El secretario de Energía de Estados Unidos, Chris Wright, considera que el conflicto bélico con Irán llegará a su fin “en las próximas semanas”, lo que permitiría normalizar el tráfico marítimo en el estratégico estrecho de Ormuz. A su juicio, el actual bloqueo supone un “sufrimiento a corto plazo” imprescindible para evitar que Oriente Próximo continúe siendo rehén de la política iraní.
“Creo que este conflicto terminará en las próximas semanas. Podría ser antes incluso”, ha asegurado este domingo en una entrevista con la cadena televisiva ABC News, al referirse a la guerra iniciada tras la ofensiva sorpresa lanzada contra Irán el 28 de febrero por Estados Unidos e Israel.
Wright ha defendido que, una vez finalice la contienda, se incrementará la oferta de crudo y se relajará la tensión sobre los precios del petróleo, que han superado los 100 dólares por barril como consecuencia del cierre del estrecho de Ormuz por parte de Irán. El responsable estadounidense ha recalcado que el Gobierno ya contemplaba este escenario antes de iniciar su ofensiva contra la República Islámica. “Éramos conscientes de que habría una disrupción a corto plazo”, ha asegurado.
En esta línea, ha rechazado que Washington no tuviera previsto cómo reaccionar ante un posible cierre de Ormuz, un corredor clave por el que transita más de una quinta parte del comercio mundial. El cierre ha disparado el coste de la gasolina, aunque, según el secretario de Energía, este episodio modificará el equilibrio geopolítico global “para siempre”.
Respecto a la opción de que una coalición internacional envíe buques de guerra para reabrir el paso, tal y como planteó el sábado el presidente Donald Trump, Wright ha señalado que se trata de un movimiento “lógico”, ya que muchas economías dependen de las mercancías que atraviesan este estrecho.
En este sentido, al ser preguntado sobre si las fuerzas estadounidenses ya desplegadas en la zona participarían en la reapertura de la ruta marítima, ha indicado que todas las tropas norteamericanas colaborarán para lograr ese objetivo “en un futuro no muy lejano”, aunque ha puntualizado que la prioridad actual es desmantelar la capacidad militar de Irán.

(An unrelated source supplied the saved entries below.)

(** * Smart OPD queue: token allocation, queue position and token lifecycle

    A shallow embedding of [src/app.py] (the Flask endpoints [create_token],
    [get_token], [cancel_token], [approve_priority], [update_status] and
    [call_next]) over an explicit model of the MySQL store they talk to.
    Every SQL statement the code issues is one function on [store]; an
    endpoint is the composition of its statements, in the order of the code. *)

From Stdlib Require Import List Arith Lia Bool String Ascii Permutation ZArith QArith.
From Stdlib Require Import Sorting.Sorted.
Import ListNotations.
Open Scope string_scope.
Open Scope nat_scope.

(* ------------------------------------------------------------------ *)
(** ** Data model *)

(** A Python [datetime.date]: 1 <= year <= 9999, 1 <= month <= 12. *)
Record date := mkDate { year : nat; month : nat; day : nat }.

Definition date_eqb (a b : date) : bool :=
  (year a =? year b) && (month a =? month b) && (day a =? day b).

Inductive token_status := Waiting | Called | InProgress | Completed | Cancelled | NoShow.

Definition status_eqb (a b : token_status) : bool :=
  match a, b with
  | Waiting, Waiting | Called, Called | InProgress, InProgress
  | Completed, Completed | Cancelled, Cancelled | NoShow, NoShow => true
  | _, _ => false
  end.

(** A row of the [tokens] table, as the code reads and writes it.
    Timestamps ([NOW()]) are natural numbers. *)
Record token := mkToken {
  id : nat;
  token_no : string;
  patient_name : string;
  patient_phone : string;
  dept_id : nat;
  appointment_date : date;
  priority_requested : bool;
  priority_approved : bool;
  status : token_status;
  reason : string;
  created_at : nat;
  called_at : option nat;
  completed_at : option nat;
  cancelled_at : option nat;
  cancelled_by : option string
}.

(** A row of the [departments] table ([avg_service_time] may be NULL). *)
Record department := mkDepartment {
  dept_key : nat;
  abbr : option string;
  avg_service_time : option nat
}.

(** A row of the [logs] table: [(token_id, event, actor)]. *)
Record log_entry := mkLog {
  log_token_id : option nat;
  event : string;
  actor : option string
}.

(** The database: the three tables and the AUTO_INCREMENT counter of
    [tokens.id]. *)
Record store := mkStore {
  tokens : list token;
  departments : list department;
  logs : list log_entry;
  next_id : nat
}.
(** As many stores as the text has blanks are enough for the loop, which
    then has replaced every blank. *)
Lemma blank_loop_underscores (fuel : nat) :
  forall s, (count_blanks s <= fuel)%nat ->
            blank_loop fuel s = Some (underscores s).
Proof.
  induction fuel as [|fuel IH]; intros s Hs.
  - destruct (replace_first_blank s) as [s'|] eqn:Hr.
    + apply replace_first_blank_some in Hr as [_ Hr]. lia.
    + cbn [blank_loop]. rewrite Hr.
      now destruct (replace_first_blank_none s Hr) as [-> _].
  - cbn [blank_loop]. destruct (replace_first_blank s) as [s'|] eqn:Hr.
    + destruct (replace_first_blank_some s s' Hr) as [<- Hc].
      apply IH. lia.
    + now destruct (replace_first_blank_none s Hr) as [-> _].
Qed.

Lemma count_blanks_length (s : string) :
  (count_blanks s <= String.length s)%nat.
Proof.
  induction s as [|c s IH]; [reflexivity|].
  cbn [count_blanks String.length]. destruct (Ascii.eqb c " "); lia.
Qed.

Lemma count_blanks_underscores (s : string) :
  count_blanks (underscores s) = O.
Proof.
  induction s as [|c s IH]; [reflexivity|].
  cbn [underscores count_blanks]. rewrite IH.
  now destruct (Ascii.eqb c " ") eqn:Hc; [|rewrite Hc].
Qed.

Lemma underscores_idempotent (s : string) :
  underscores (underscores s) = underscores s.
Proof.
  induction s as [|c s IH]; [reflexivity|].
  cbn [underscores]. rewrite IH.
  now destruct (Ascii.eqb c " ") eqn:Hc; [|rewrite Hc].
Qed.

(** C5. For every base name and band name: whenever
    [convert_espa_to_gtif] has the name of the GeoTIFF file of the band,
    it is the base name, an underscore, the band name and ".tif" with every
    blank replaced by an underscore; it has this name when the whole fits in
    [STR_SIZE] characters with its end, and returns [ERROR] (overflow)
    when not. The name has no blank left, replacing again changes nothing,
    and the loop of the source stops on it at once. *)
Theorem gtif_band_name_replaces_blanks :
  forall (gtif_file band_name : string),
    let composed := gtif_file ^^ "_" ^^ band_name ^^ ".tif" in
    (forall tr gtif_band tr',
        gtif_band_name gtif_file band_name tr = Ok gtif_band tr' ->
        gtif_band = underscores composed /\ tr' = tr)
    /\ (forall tr,
          strlen composed < STR_SIZE ->
          gtif_band_name gtif_file band_name tr = Ok (underscores composed) tr)
    /\ (forall tr,
          STR_SIZE <= strlen composed ->
          gtif_band_name gtif_file band_name tr =
            Error (tr ++ [error_handler "convert_espa_to_gtif"
                            "Overflow of gtif_file string"]))
    /\ count_blanks (underscores composed) = O
    /\ underscores (underscores composed) = underscores composed
    /\ (forall fuel,
          blank_loop fuel (underscores composed) = Some (underscores composed)).
Proof.
  intros gtif_file band_name composed.
  assert (Hfit : forall tr,
             strlen composed < STR_SIZE ->
             gtif_band_name gtif_file band_name tr
             = Ok (underscores composed) tr).
  { intros tr H. unfold gtif_band_name. fold composed.
    rewrite (snprintf_fits _ _ H).
    assert (0 <= strlen composed) by (unfold strlen; lia).
    replace (strlen composed <? 0) with false
      by (symmetry; apply Z.ltb_ge; lia).
    replace (STR_SIZE <=? strlen composed) with false
      by (symmetry; apply Z.leb_gt; lia).
    cbn [orb]. rewrite blank_loop_underscores; [reflexivity|].
    apply count_blanks_length. }
  assert (Hover : forall tr,
             STR_SIZE <= strlen composed ->
             gtif_band_name gtif_file band_name tr =
             Error (tr ++ [error_handler "convert_espa_to_gtif"
                             "Overflow of gtif_file string"])).
  { intros tr H. unfold gtif_band_name, snprintf. fold composed.
    replace (STR_SIZE <=? strlen composed) with true
      by (symmetry; apply Z.leb_le; lia).
    now rewrite orb_true_r. }
  repeat split.
  - destruct (Z.lt_ge_cases (strlen composed) STR_SIZE) as [Hlt|Hge].
    + rewrite (Hfit tr Hlt) in H. now injection H.
    + rewrite (Hover tr Hge) in H. discriminate H.
  - destruct (Z.lt_ge_cases (strlen composed) STR_SIZE) as [Hlt|Hge].
    + rewrite (Hfit tr Hlt) in H. now injection H.
    + rewrite (Hover tr Hge) in H. discriminate H.
  - exact Hfit.
  - exact Hover.
  - apply count_blanks_underscores.
  - apply underscores_idempotent.
  - intros fuel. rewrite blank_loop_underscores.
    + now rewrite underscores_idempotent.
    + rewrite count_blanks_underscores. lia.
Qed.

La campaña militar conjunta de Estados Unidos e Israel contra Irán ha causado hasta ahora más de 3.000 fallecidos, entre ellos 1.319 civiles —de los cuales 206 serían menores—, 1.122 militares y 599 personas cuya identidad no ha podido determinarse, según datos de la ONG iraní de derechos humanos HRANA. La organización cita informes oficiales de los servicios sanitarios, de emergencias, de protección civil y de activistas sobre el terreno.